• What is needed: Set down exactly the first line of the entries and every line after it, through the line with "close the device. *)".

• Supplied information:
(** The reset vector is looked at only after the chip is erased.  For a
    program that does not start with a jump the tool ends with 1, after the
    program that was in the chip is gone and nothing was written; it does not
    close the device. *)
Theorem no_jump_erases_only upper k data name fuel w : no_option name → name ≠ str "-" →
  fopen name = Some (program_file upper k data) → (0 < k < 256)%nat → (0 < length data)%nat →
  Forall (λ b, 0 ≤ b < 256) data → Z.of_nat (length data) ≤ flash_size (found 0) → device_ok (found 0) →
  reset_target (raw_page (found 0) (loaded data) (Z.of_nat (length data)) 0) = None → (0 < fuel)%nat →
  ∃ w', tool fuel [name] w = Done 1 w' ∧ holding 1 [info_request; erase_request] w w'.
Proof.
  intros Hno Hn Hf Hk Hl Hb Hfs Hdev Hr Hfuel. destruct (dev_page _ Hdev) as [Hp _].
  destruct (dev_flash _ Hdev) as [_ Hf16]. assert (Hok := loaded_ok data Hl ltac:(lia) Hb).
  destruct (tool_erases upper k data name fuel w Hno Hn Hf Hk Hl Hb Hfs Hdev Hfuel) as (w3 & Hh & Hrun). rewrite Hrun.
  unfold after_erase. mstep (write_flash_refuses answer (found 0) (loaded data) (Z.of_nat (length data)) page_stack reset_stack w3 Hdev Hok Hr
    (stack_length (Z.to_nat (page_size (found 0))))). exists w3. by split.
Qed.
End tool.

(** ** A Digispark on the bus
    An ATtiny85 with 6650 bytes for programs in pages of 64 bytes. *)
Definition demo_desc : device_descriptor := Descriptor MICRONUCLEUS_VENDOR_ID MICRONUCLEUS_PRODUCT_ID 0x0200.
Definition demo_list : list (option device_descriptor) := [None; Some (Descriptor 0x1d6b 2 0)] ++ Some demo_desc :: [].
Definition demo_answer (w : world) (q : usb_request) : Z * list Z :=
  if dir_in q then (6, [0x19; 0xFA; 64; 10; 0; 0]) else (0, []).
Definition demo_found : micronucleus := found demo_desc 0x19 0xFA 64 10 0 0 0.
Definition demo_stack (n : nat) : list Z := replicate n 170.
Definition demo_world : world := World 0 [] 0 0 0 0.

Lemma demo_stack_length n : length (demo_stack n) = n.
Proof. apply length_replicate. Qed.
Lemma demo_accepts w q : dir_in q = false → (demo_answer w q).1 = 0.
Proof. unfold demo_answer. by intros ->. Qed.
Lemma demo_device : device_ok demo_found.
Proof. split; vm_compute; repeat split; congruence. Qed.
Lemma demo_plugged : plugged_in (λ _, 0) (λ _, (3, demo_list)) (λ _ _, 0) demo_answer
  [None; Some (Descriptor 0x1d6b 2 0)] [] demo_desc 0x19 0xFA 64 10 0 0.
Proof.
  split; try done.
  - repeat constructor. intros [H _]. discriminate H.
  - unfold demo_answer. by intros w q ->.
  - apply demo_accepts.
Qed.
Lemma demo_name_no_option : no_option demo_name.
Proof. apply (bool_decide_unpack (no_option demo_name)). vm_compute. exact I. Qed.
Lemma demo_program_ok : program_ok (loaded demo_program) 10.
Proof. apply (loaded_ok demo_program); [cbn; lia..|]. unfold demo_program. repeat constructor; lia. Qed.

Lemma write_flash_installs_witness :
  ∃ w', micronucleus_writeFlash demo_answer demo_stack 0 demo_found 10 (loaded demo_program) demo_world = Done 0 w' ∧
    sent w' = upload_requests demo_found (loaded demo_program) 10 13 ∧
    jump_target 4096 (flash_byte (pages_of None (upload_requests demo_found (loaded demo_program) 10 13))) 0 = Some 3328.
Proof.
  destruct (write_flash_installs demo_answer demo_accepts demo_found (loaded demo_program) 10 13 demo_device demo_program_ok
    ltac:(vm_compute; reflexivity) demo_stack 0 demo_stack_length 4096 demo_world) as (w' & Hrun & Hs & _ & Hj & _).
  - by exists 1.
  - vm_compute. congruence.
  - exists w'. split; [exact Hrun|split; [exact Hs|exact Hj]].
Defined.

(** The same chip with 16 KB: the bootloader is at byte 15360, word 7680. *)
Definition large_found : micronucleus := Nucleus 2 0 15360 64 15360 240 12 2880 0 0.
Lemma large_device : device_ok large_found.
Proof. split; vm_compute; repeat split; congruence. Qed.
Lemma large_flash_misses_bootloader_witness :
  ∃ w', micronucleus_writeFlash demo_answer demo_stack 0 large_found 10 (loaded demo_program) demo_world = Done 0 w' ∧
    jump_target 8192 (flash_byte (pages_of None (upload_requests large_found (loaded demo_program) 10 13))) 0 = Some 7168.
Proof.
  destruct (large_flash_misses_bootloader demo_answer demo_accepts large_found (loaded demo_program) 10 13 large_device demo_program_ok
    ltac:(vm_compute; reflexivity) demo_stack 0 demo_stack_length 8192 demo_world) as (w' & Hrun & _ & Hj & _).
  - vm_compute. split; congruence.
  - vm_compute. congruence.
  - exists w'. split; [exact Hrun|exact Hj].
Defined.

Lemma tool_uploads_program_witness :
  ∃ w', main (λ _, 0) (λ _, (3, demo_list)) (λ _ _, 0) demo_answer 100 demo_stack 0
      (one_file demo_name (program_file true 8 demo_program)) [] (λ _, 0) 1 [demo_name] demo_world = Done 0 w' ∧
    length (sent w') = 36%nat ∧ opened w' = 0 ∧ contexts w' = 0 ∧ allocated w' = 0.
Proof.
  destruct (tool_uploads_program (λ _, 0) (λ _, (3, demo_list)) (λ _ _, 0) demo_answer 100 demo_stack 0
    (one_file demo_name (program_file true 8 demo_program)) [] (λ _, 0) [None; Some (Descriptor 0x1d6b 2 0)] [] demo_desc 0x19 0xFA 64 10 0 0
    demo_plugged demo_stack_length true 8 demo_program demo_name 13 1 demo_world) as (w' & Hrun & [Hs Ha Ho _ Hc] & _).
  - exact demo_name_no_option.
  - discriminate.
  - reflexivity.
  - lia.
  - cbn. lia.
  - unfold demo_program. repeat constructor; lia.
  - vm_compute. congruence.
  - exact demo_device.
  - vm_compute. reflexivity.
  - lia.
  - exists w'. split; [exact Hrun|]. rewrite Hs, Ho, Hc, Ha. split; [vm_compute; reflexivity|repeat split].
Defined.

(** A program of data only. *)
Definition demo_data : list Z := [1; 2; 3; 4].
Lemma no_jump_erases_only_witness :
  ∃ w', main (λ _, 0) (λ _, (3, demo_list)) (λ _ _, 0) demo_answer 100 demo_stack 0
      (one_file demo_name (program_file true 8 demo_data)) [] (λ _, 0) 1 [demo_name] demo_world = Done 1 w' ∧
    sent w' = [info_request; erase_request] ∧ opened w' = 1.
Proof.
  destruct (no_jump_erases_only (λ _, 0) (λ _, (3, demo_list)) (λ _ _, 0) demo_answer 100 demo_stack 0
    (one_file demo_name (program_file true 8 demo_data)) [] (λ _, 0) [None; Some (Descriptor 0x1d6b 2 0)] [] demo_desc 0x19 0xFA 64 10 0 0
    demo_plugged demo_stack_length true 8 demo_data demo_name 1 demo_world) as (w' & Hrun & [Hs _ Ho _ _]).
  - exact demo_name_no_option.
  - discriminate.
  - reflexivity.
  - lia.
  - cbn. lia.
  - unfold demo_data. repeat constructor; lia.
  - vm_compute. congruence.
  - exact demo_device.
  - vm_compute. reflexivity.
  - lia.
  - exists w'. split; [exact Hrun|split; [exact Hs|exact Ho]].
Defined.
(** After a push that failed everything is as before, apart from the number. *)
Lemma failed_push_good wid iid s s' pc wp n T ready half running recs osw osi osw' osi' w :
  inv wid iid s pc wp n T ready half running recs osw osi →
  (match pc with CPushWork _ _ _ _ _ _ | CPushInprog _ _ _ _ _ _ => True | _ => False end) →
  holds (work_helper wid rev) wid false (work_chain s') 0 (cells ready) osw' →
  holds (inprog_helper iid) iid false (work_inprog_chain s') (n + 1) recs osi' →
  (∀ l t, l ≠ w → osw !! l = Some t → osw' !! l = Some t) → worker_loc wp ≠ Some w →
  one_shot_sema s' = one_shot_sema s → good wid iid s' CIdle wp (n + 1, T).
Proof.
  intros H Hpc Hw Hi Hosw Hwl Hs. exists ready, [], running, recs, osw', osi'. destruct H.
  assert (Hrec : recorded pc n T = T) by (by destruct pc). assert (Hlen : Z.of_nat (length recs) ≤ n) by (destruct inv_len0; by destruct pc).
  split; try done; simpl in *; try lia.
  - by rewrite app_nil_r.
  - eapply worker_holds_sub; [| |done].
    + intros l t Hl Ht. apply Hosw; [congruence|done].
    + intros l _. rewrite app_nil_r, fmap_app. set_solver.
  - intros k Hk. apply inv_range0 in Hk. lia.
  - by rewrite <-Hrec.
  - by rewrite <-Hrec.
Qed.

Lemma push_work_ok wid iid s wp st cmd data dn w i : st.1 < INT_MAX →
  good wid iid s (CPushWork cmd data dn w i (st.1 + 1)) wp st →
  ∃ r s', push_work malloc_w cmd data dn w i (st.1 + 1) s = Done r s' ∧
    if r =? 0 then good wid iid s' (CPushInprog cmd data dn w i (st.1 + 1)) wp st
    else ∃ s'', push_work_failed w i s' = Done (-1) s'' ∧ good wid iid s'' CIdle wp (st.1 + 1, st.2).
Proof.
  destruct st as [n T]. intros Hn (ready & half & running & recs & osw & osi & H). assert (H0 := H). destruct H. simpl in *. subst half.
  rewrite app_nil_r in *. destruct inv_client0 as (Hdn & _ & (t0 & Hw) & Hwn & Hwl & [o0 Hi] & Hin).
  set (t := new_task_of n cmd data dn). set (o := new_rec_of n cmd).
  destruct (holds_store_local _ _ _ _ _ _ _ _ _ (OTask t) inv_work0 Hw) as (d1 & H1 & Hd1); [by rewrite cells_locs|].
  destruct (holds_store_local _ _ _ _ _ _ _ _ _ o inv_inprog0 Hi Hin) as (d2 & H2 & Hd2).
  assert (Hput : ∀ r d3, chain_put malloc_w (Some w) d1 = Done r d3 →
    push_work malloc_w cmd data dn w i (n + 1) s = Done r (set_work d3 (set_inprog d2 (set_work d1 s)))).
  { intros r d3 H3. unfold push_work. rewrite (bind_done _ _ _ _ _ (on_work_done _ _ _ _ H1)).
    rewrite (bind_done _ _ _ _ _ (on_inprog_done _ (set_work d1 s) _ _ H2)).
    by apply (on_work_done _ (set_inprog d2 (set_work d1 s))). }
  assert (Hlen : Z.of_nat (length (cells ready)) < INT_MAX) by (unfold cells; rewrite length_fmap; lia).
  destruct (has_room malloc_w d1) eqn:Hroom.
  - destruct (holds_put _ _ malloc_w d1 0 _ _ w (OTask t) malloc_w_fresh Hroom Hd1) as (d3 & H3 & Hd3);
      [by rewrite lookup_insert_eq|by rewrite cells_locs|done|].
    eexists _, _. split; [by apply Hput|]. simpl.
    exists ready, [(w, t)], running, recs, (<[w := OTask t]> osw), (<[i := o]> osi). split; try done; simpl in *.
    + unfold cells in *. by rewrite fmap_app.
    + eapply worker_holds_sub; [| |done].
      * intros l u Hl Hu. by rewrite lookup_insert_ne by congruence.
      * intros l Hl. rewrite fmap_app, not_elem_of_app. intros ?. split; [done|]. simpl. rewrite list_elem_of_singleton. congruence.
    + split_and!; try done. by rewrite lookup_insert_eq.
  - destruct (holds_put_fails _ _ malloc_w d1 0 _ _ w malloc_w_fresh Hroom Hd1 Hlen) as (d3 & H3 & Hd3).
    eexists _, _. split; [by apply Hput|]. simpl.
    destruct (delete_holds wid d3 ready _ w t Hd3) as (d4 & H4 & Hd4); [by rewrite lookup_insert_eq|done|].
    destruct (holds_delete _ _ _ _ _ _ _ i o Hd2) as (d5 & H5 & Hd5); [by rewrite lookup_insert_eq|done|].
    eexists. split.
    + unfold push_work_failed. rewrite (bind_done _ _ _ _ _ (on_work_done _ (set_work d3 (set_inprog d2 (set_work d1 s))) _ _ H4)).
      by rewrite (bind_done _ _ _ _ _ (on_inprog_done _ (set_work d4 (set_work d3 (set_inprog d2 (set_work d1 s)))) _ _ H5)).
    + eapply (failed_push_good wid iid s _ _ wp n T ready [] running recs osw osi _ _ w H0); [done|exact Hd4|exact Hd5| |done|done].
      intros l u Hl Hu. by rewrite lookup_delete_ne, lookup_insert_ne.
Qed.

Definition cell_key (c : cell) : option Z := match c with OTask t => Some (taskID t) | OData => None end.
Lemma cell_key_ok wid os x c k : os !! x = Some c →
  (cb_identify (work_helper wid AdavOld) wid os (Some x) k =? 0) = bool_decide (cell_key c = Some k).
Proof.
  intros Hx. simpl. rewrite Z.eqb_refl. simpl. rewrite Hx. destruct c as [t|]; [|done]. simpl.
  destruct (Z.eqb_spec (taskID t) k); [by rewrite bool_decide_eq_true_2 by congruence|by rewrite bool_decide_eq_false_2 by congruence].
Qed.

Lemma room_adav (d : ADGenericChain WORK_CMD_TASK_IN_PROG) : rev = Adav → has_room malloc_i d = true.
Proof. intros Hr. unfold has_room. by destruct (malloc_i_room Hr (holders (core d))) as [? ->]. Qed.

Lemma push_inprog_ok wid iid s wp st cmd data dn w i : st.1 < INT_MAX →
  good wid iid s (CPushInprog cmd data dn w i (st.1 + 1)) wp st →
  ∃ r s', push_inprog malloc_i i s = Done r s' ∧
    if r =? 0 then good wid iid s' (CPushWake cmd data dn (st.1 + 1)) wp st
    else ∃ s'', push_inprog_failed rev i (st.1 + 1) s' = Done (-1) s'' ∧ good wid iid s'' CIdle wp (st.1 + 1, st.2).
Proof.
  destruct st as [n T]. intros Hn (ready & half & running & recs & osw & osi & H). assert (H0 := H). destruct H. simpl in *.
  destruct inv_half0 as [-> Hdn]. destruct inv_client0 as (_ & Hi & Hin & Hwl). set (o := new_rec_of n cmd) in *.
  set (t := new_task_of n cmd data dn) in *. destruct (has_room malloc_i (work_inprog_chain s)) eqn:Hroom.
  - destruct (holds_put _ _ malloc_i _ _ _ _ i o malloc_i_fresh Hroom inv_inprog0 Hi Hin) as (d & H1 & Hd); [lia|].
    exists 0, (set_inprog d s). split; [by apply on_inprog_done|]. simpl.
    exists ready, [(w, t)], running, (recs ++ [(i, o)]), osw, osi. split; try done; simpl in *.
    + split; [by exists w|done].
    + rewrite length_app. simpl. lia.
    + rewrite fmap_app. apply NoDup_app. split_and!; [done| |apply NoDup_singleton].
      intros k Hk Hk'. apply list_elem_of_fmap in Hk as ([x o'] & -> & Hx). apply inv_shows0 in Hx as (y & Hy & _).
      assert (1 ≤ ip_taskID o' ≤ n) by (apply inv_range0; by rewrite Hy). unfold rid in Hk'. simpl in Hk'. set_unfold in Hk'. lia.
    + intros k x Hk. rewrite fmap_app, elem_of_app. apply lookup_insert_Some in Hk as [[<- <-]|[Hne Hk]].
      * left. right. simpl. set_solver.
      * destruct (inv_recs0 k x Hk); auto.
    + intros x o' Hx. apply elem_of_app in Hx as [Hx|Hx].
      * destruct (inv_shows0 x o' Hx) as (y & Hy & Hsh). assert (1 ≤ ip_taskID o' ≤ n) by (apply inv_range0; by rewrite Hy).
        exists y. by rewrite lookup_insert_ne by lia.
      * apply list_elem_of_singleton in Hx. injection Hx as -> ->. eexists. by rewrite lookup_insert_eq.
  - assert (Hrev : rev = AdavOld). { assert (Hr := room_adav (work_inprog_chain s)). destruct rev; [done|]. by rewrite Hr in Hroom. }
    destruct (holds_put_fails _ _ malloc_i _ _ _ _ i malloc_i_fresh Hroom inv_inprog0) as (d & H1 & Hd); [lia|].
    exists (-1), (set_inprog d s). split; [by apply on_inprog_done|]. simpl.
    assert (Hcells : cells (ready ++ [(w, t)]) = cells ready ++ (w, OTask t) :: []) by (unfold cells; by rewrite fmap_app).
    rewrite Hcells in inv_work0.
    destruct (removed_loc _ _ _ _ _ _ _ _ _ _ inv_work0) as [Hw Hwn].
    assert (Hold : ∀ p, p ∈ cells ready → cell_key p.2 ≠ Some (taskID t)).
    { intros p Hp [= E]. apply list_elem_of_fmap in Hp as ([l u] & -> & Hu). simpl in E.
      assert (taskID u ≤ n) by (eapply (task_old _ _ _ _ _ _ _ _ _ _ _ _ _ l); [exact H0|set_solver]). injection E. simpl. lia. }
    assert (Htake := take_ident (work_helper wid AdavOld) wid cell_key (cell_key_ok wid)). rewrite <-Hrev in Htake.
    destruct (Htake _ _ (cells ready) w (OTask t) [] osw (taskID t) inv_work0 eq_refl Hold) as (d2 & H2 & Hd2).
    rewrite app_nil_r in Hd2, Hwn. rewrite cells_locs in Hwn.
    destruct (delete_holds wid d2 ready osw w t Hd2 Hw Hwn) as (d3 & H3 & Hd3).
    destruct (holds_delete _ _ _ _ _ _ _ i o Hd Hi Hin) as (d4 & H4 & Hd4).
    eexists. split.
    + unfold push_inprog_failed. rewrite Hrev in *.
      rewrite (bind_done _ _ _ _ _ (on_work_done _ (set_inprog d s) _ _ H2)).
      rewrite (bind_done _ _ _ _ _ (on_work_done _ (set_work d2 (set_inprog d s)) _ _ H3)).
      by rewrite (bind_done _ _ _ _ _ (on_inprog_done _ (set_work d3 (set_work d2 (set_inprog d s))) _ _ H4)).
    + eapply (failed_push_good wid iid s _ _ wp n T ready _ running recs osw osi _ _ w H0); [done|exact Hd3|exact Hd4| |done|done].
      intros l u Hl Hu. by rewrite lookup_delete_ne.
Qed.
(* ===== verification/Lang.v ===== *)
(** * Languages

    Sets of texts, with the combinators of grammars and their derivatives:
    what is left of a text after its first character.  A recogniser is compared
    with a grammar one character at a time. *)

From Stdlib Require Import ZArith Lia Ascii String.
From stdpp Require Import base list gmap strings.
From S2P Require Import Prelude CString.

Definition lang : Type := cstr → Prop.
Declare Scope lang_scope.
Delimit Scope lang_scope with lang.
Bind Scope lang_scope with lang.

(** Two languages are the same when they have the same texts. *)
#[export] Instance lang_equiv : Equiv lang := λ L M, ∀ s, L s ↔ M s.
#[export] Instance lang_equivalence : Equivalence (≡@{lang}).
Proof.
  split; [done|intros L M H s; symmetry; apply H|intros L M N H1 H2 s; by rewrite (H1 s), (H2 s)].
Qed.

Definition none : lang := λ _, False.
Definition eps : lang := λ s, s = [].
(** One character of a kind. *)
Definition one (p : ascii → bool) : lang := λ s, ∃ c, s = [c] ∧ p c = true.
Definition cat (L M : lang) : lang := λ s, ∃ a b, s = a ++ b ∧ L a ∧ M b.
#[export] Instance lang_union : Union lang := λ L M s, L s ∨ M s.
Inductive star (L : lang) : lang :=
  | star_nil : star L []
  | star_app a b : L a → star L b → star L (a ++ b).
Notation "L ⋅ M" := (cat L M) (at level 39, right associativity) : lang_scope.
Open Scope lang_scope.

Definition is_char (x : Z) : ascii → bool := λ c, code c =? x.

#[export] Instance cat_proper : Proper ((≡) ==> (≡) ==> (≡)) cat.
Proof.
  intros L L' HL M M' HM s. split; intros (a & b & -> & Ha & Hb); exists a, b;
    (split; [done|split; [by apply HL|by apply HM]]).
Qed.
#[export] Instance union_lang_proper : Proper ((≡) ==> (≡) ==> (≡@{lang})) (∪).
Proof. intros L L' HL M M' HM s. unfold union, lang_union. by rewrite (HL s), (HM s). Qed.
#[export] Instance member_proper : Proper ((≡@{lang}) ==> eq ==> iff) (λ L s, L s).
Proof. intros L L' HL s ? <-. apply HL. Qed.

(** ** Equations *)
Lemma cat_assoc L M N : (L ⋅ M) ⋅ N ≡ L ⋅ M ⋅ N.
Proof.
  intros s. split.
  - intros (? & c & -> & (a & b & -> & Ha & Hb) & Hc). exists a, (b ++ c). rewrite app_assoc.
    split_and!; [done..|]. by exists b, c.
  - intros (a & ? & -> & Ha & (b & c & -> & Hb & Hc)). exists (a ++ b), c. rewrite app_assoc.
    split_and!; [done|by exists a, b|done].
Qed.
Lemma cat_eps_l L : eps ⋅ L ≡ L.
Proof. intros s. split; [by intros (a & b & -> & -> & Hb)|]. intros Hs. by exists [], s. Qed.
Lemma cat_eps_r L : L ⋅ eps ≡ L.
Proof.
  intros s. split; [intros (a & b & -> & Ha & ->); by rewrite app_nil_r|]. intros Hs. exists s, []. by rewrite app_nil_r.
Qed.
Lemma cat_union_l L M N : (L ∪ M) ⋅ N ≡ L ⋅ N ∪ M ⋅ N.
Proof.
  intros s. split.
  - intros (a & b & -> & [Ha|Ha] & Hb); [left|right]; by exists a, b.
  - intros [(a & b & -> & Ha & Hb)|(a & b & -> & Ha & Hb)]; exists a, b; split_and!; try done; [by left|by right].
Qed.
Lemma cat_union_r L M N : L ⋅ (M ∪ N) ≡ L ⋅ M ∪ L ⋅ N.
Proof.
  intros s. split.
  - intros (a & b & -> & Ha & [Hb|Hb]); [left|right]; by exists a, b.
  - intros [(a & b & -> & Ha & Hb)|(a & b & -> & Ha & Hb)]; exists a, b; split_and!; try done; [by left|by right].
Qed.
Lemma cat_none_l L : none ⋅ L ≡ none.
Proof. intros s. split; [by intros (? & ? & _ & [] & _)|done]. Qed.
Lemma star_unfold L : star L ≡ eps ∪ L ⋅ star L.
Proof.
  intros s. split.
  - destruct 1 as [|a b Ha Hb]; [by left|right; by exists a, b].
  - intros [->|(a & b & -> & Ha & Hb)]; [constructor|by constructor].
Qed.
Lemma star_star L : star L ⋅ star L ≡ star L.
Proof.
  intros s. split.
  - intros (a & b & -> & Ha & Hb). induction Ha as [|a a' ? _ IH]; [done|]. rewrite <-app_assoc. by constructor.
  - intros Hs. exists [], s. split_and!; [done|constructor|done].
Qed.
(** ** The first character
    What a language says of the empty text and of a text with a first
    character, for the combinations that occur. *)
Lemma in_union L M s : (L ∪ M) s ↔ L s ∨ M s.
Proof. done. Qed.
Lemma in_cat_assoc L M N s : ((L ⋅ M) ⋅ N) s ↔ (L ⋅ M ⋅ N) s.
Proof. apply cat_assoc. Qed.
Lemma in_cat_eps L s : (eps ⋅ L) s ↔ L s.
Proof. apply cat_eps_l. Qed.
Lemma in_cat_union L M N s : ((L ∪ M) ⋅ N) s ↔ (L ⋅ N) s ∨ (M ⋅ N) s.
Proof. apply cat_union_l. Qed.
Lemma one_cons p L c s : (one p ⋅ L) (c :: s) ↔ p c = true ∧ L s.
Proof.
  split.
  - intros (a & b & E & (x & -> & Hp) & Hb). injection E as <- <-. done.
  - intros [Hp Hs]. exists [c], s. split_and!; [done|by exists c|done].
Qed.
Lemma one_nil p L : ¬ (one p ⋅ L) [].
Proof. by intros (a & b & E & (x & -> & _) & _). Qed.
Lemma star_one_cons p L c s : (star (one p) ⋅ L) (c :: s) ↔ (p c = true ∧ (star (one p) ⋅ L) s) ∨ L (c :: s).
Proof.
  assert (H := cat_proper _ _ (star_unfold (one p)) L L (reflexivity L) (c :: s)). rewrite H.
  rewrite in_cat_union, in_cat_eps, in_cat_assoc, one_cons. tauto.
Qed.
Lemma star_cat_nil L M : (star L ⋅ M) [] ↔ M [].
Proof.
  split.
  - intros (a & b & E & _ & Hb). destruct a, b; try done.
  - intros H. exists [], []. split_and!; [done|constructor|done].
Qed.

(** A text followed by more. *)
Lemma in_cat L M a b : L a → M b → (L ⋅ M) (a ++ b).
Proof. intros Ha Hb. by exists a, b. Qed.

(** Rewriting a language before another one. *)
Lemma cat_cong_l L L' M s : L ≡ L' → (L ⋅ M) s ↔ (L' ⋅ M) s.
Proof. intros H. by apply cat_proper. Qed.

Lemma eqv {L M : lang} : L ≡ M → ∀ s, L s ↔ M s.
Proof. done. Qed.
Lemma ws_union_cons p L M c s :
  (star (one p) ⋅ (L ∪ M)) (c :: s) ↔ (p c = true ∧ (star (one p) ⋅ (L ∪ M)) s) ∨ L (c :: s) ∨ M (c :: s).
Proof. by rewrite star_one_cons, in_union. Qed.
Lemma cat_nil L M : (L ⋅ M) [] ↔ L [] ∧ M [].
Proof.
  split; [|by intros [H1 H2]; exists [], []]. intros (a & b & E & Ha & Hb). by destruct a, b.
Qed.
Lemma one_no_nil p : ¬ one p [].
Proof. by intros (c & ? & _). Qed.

• Result:
(** The reset vector is looked at only after the chip is erased.  For a
    program that does not start with a jump the tool ends with 1, after the
    program that was in the chip is gone and nothing was written; it does not
    close the device. *)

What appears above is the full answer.